Molly’s schizoid brain transmits a cloaked fiend – possibly Jack the Ripper, who we’re told is an ancestor of hers – into the groups’ collective dozing and he begins doing away with them one after the other while they roam about in their fantasies / nightmares.

Even with two directors and four scribes, the creative team fail to even muster the most basic of chills given the gothic castle setting and while away the running time with endless ‘dream’ sequences, including some sexual deviant ambling around a fetish club, serving no purpose other than to visualise soft-core lesbianism and an excess of tits.

Otherwise, criminally undeveloped sub-characters are blandly killed off before Molly confronts the dream stalker (though not before aping Jennifer Love Hewitt’s “what are you waiting for?” moment from I Know What You Did Last Summer) and the film ends as confusingly as the first one did, with absolutely no confirmation of who did what or if any of it happened at all to a group of people who might not have even existed.

Nothing but a mass of empty shells and no gun powder, Ripper 2 is the equivalent of Root Canal Surgery: The Musical, starring Justin Beiber.

Blurb-of-interest: Lloyd Simandl had already directed the even worse Possession: Until Death Do You Part back in 1987; Erin Karpluk later had a role in the TV series Slasher.

Lonely Days, Boring Nights

lonelyjoeLONELY JOE

1 Stars  2009/97m

“Stay off the tracks.”

Director/Writer: Michael Coonce / Cast: Erica Leerhsen, Peter Speach, David Fine, Matthew S. Harrison, Jaclyn Walsh, Robert Krigbaum.

Body Count: 7

Dire-logue: “Why don’t you bring someone in?” / “Who – fuckin’ Ghostbusters?

When a cheap film begins with a stoic declaration that it’s based on true events, my heart dies a little – post-Chainsaw, has there ever been one that was any good? Maybe Lonely Joe will break the curse…

It didn’t.

Erica Leerhsen, ironically from the Chainsaw remake, plays Michele Connelly, a New York journalist who is tormented by flashback dreams of her brother’s murder years earlier at the hands of a psychotic farmer who slaughtered countless locals. Now, disappearances are still occurring and Michele grabs a week in her hometown of Solvay, New York, to look for answers.

To be honest, I was ill when I watched it and so found myself losing interest quickly and had no patience for endless dialogue that didn’t lead to anything and under-lit scenes of people traipsing around in the dark.

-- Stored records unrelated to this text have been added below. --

(** The client, its transport, the requests of the transport's tasks and
    the calls. *)
Record state : Type := State {
  impl : Impl;
  net_ : Exchange.state;
  reqs : list ask;
  calls : list call
}.

Definition init (c : Impl) : state := State c Exchange.init [] [].

Inductive event : Type :=
| Call (m : method)
| Start (k : nat)                        (* the coroutine runs to its co_await *)
| Net (e : Exchange.event)               (* the transport and the network *)
| Resume (k : nat) (e : exn).            (* the coroutine runs on; [e] is what a failed request threw *)

Definition set_call (k : nat) (s : stage) (c : call) (l : list call) : list call := <[k := MkCall (m_ c) s]> l.

(** The answer a task was given. *)
Definition answer_of (i : nat) (s : state) : option HttpResponse :=
  '(_, (_, j)) ← list_find (λ a, a.1 = i) (Exchange.answers (net_ s));
  serve <$> reqs s !! j.

Definition exec (e : event) (s : state) : option state :=
  match e with
  | Call m => Some (State (impl s) (net_ s) (reqs s) (calls s ++ [MkCall m Called]))
  | Start k =>
      match calls s !! k with
      | Some (MkCall m Called as c) =>
          match prepare hmac_sha256 m (impl s) with
          | (Ok q, i) =>
              n ← Exchange.exec pool_size (Exchange.Pooled Tasks.Spawn) (net_ s);
              Some (State (send q i).2 n (reqs s ++ [q]) (set_call k (InFlight (length (reqs s))) c (calls s)))
          | (Throw x, _) => Some (State (impl s) (net_ s) (reqs s) (set_call k (Unsent (Throw x)) c (calls s)))
          | (Crash f, _) => Some (State (impl s) (net_ s) (reqs s) (set_call k (Unsent (Crash f)) c (calls s)))
          end
      | _ => None
      end
  | Net e =>
      if Exchange.spawns e then None
      else n ← Exchange.exec pool_size e (net_ s); Some (State (impl s) n (reqs s) (calls s))
  | Resume k x =>
      match calls s !! k with
      | Some (MkCall m (InFlight i) as c) =>
          match Tasks.tasks (Exchange.sys (net_ s)) !! i with
          | Some (Tasks.Finished true) =>
              resp ← answer_of i s;
              Some (State (Client.update_rate_limits resp (impl s)) (net_ s) (reqs s)
                          (set_call k (Returned i true (conclude m resp)) c (calls s)))
          | Some (Tasks.Finished false) =>
              Some (State (impl s) (net_ s) (reqs s) (set_call k (Returned i false (Throw x)) c (calls s)))
          | _ => None
          end
      | _ => None
      end
  end.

The low budget was off-putting rather than endearing and, Leerhsen aside, the cast provided nothing remotely entertaining and what scant murders there were took ages to begin and were either void of action or off-camera completely and the killer hardly appeared in it.

Things turn out to be more of detective/ghost story than a slasher flick and by the time the twist is unveiled so little had happened and 97 minutes had tick-tocked by so slowly that it felt like I had been there all week with Michele. Painfully slow and boring.

Blurbs-of-interest: As well as the TCM remake re-imagining, Leerhsen was also in Wrong Turn 2: Dead End and later Mischief Night; David Fine was in Sweet Insanity.